* Supplied data:
(** * Upgrade-analysis scripts: a shallow embedding and its properties

  The development follows the Python scripts of the repository.

  - [PyStr]: the [str] methods the scripts call ([strip], [startswith],
    [find], slicing), on [string].
  - [CategorizeChanges]: [.upgrade-analysis/scripts/categorize-changes.py],
    with [parse_file_changes], [categorize_files] and the bucket lists,
    counts and validation of [main].
  - [Py]: exceptions, the values [json.loads] returns, and dictionaries
    with their insertion order.
  - [DiffPatch]: [parse_diff_patch] and [extract_integration_points] of
    categorize-changes.py.
  - [AnalyzeJsonDiff]: [analyze_settings_schema] and [analyze_locale] of
    [.upgrade-analysis/scripts/analyze-json-diff.py].
  - [ExtractDawnFiles]: [main] of [scripts/extract-dawn-files.py] with the
    files it writes.
  - [GenerateFilePatches]: the two loops of [main] of
    generate-file-patches.py and the files they leave.
  - [VersionValue]: [get_version_value] of [scripts/version_config.py].
  - [DiffDocumentation]: [format_removed_files] of
    [scripts/generate-diff-documentation.py].
  - [Loader]: [load_json] of both analysis scripts.
  - [VersionConfig] and [Scripts]: [scripts/version_config.py] and the
    entry points of generate-all-diffs.py and extract-dawn-files.py.
  - [AnalyzeAllJsonDiffs]: [analyze_settings_schema], [analyze_locale],
    [analyze_settings_data] and [main] of
    [.upgrade-analysis/scripts/analyze-all-json-diffs.py].

  A Python [str] is a [string]; characters are the code points below 256.
  A Python [list] is a [list]; a [dict] is the list of its items in
  insertion order, because the scripts iterate over dictionaries and the
  order of the output lists follows that iteration.  A function that can
  raise returns a [result].  What the scripts take from outside
  ([json.loads], [DeepDiff], the iteration order of a [set], the work done
  with [git]) is a parameter of the functions that use it. *)

From Stdlib Require Import String Ascii List Bool Arith ZArith Lia Permutation.
Import ListNotations.

Open Scope string_scope.
Open Scope list_scope.
Lemma arr_set_None {A} (l : list A) i y : zlen l <= i -> arr_set l i y = None.
Proof. intros. unfold arr_set. by replace (_ && _) with false by (symmetry; blia). Qed.

Lemma arr_set_length {A} (l l' : list A) i y : arr_set l i y = Some l' -> length l' = length l.
Proof. unfold arr_set. case_match; [|done]. intros [= <-]. apply length_insert. Qed.

#[export] Hint Resolve mem_put_stored stored_get : cmem.
Lemma cp_flags_get cp :
  (forall w, cp_will cp = Some w -> 0 <= wp_qos w < 4) ->
  flag_cleansession (cp_flags cp) = Z.b2z (cp_clean cp) /\
  flag_will (cp_flags cp) = Z.b2z (bool_decide (is_Some (cp_will cp))) /\
  (forall w, cp_will cp = Some w ->
    flag_willQoS (cp_flags cp) = wp_qos w /\ flag_willRetain (cp_flags cp) = Z.b2z (wp_retain w)) /\
  flag_username (cp_flags cp) = Z.b2z (bool_decide (is_Some (cp_username cp))) /\
  flag_password (cp_flags cp) = Z.b2z (bool_decide (is_Some (cp_password cp))).
Proof.
  intros Hq. unfold cp_flags. unfold_flags.
  destruct (cp_will cp) as [w|] eqn:Ew; [specialize (Hq w eq_refl)|];
    destruct (cp_username cp), (cp_password cp).
  all: repeat split; intros; simplify_eq; autorewrite with cint; try done.
  all: by first [apply b2z_mod2 | apply Z.mod_small; cbn; lia].
Qed.

Lemma cp_flags_byte cp : is_byte (cp_flags cp).
Proof.
  unfold cp_flags, is_byte. unfold_flags. change 256 with (2 ^ 8).
  destruct (cp_will cp), (cp_username cp), (cp_password cp).
  all: repeat apply set_bits_range; lia.
Qed.

Lemma opt_string_flag s o : opt_string_ok s o -> has_string s = bool_decide (is_Some o).
Proof. destruct o; cbn; [by intros [-> _]|by intros ->]. Qed.

Lemma connect_flags_denotes o cp : connect_denotes o cp -> connect_flags o = cp_flags cp.
Proof.
  intros (Hc & _ & _ & _ & Hw & Hu%opt_string_flag & Hp%opt_string_flag).
  unfold connect_flags, cp_flags. rewrite Hu, Hp, Hc.
  destruct (cp_will cp) as [w|].
  - destruct Hw as (Ht%truth_true & _ & _ & -> & -> & _). rewrite Ht.
    unfold_flags. autorewrite with cint.
    by destruct (cp_username cp), (cp_password cp).
  - rewrite Hw. change (truth 0) with false. unfold_flags. autorewrite with cint.
    by destruct (cp_username cp), (cp_password cp).
Qed.

Lemma utf_length bs : zlen (utf bs) = 2 + zlen bs.
Proof. unfold utf, int16. rewrite length_app. cbn. lia. Qed.

Lemma string_ok_small s bs : string_ok s bs -> zlen bs < 65536.
Proof. by intros (_ & _ & _ & ? & _). Qed.

Lemma connect_length o cp :
  MQTTVersion o = 3 \/ MQTTVersion o = 4 -> connect_denotes o cp ->
  MQTTSerialize_connectLength o = zlen (connect_body (MQTTVersion o) cp).
Proof.
  intros Hv (_ & _ & _ & Hcid & Hw & Hu & Hp).
  unfold MQTTSerialize_connectLength, connect_body, utf_opt.
  rewrite !length_app, !Nat2Z.inj_add, !utf_length.
  rewrite (MQTTstrlen_ok _ _ Hcid).
  rewrite (opt_string_flag _ _ Hu), (opt_string_flag _ _ Hp).
  assert (forall s (o' : option (list Z)), opt_string_ok s o' ->
    (if bool_decide (is_Some o') then MQTTstrlen s + 2 else 0) = zlen (from_option utf [] o')) as Hos.
  { intros s [bs|]; cbn [opt_string_ok from_option]; [|done]. intros [_ H].
    rewrite utf_length, (MQTTstrlen_ok _ _ H). cbn. lia. }
  pose proof (Hos _ _ Hu) as Eu. pose proof (Hos _ _ Hp) as Ep.
  assert ((if truth (willFlag o) then
      MQTTstrlen (will_topicName (will o)) + 2 + MQTTstrlen (will_message (will o)) + 2 else 0) =
      zlen (from_option (fun w => utf (wp_topic w) ++ utf (wp_message w)) [] (cp_will cp))) as Ew.
  { destruct (cp_will cp) as [w|]; cbn [from_option].
    - destruct Hw as (Ht%truth_true & H1 & H2 & _). rewrite Ht.
      rewrite length_app, Nat2Z.inj_add, !utf_length, (MQTTstrlen_ok _ _ H1), (MQTTstrlen_ok _ _ H2). lia.
    - by rewrite Hw. }
  rewrite <- Eu, <- Ep, <- Ew.
  destruct Hv as [-> | ->]; cbn [Z.eqb Pos.eqb str_MQTT str_MQIsdp length int16];
    destruct (truth _), (bool_decide (is_Some (cp_username cp))), (bool_decide (is_Some (cp_password cp))); lia.
Qed.

Lemma connect_body_length version cp s1 s2 s3 s4 s5 :
  string_ok s1 (cp_client cp) ->
  (forall w, cp_will cp = Some w -> string_ok s2 (wp_topic w) /\ string_ok s3 (wp_message w)) ->
  (forall u, cp_username cp = Some u -> string_ok s4 u) ->
  (forall p, cp_password cp = Some p -> string_ok s5 p) ->
  0 <= zlen (connect_body version cp) < 2 ^ 28.
Proof.
  intros H1%string_ok_small H2 H3 H4. unfold connect_body, utf_opt.
  rewrite !length_app, !Nat2Z.inj_add, !utf_length.
  assert (zlen (from_option (fun w => utf (wp_topic w) ++ utf (wp_message w)) [] (cp_will cp)) < 200000).
  { destruct (cp_will cp) as [w|]; cbn [from_option]; [|cbn; lia].
    destruct (H2 w eq_refl) as [?%string_ok_small ?%string_ok_small].
    rewrite length_app, Nat2Z.inj_add, !utf_length. lia. }
  assert (forall s (o : option (list Z)), (forall u, o = Some u -> string_ok s u) ->
    zlen (from_option utf [] o) < 100000) as Ho.
  { intros s [u|] Hu; cbn [from_option]; [|cbn; lia].
    pose proof (string_ok_small _ _ (Hu u eq_refl)). rewrite utf_length. lia. }
  pose proof (Ho _ _ H3). pose proof (Ho _ _ H4).
  destruct (version =? 4); cbn [str_MQTT str_MQIsdp length int16]; lia.
Qed.
(** ** Lemmas *)

#[local] Ltac unfold_hdr :=
  unfold publish_header, ack_header, hdr_type, hdr_dup, hdr_qos, hdr_retain,
    set_hdr_type, set_hdr_dup, set_hdr_qos, set_hdr_retain in *.

Lemma publish_header_get dup qos retain :
  hdr_type (publish_header dup qos retain) = PUBLISH /\
  hdr_dup (publish_header dup qos retain) = dup mod 2 /\
  hdr_qos (publish_header dup qos retain) = qos mod 4 /\
  hdr_retain (publish_header dup qos retain) = retain mod 2.
Proof. unfold_hdr. split_and!; autorewrite with cint; done. Qed.

Lemma publish_header_byte dup qos retain : 0 <= publish_header dup qos retain < 256.
Proof. unfold_hdr. change 256 with (2 ^ 8). repeat apply set_bits_range; lia. Qed.

Lemma ack_header_get packettype dup :
  hdr_type (ack_header packettype dup) = packettype mod 16 /\
  hdr_dup (ack_header packettype dup) = dup mod 2.
Proof. unfold_hdr. split_and!; autorewrite with cint; done. Qed.

Lemma ack_header_byte packettype dup : 0 <= ack_header packettype dup < 256.
Proof. unfold_hdr. change 256 with (2 ^ 8). repeat apply set_bits_range; lia. Qed.

Lemma b2z_mod_2 b : Z.b2z b mod 2 = Z.b2z b.
Proof. by destruct b. Qed.

Lemma utf_zlen bs : zlen (utf bs) = 2 + zlen bs.
Proof. unfold utf, int16. rewrite length_app. cbn. lia. Qed.

Lemma bytes_at_all bs : bytes_at (Some bs) (zlen bs) = Some bs.
Proof.
  unfold bytes_at. destruct (Z.eqb_spec (zlen bs) 0) as [E|E].
  - destruct bs; [done|cbn in E; lia].
  - cbn. rewrite Z.leb_refl, take_ge by lia. done.
Qed.

Lemma publish_length pp topic :
  string_ok topic (pp_topic pp) ->
  MQTTSerialize_publishLength (pp_qos pp) topic (zlen (pp_payload pp)) = zlen (publish_body pp).
Proof.
  intros Ht. unfold MQTTSerialize_publishLength, publish_body.
  rewrite (MQTTstrlen_ok _ _ Ht), !length_app, !Nat2Z.inj_add, utf_zlen.
  destruct (0 <? pp_qos pp); cbn [length int16]; lia.
Qed.

Lemma publish_bytes_fit pp :
  publish_packet_ok pp -> zlen (publish_bytes pp) <= MQTTPacket_len (zlen (publish_body pp)).
Proof.
  intros (_ & _ & _ & Hl). pose proof (MQTTPacket_len_enough (zlen (publish_body pp)) ltac:(lia)).
  unfold publish_bytes. cbn [length]. rewrite length_app. lia.
Qed.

* Required work: An exact copy of the lines above, from the one containing "rewrite (opt_string_flag _" down to the one containing "rewrite utf_length, (MQTTstrlen_ok" and including both, is the whole answer; retype it and nothing else.

* Solution to the problem:
  rewrite (opt_string_flag _ _ Hu), (opt_string_flag _ _ Hp).
  assert (forall s (o' : option (list Z)), opt_string_ok s o' ->
    (if bool_decide (is_Some o') then MQTTstrlen s + 2 else 0) = zlen (from_option utf [] o')) as Hos.
  { intros s [bs|]; cbn [opt_string_ok from_option]; [|done]. intros [_ H].
    rewrite utf_length, (MQTTstrlen_ok _ _ H). cbn. lia. }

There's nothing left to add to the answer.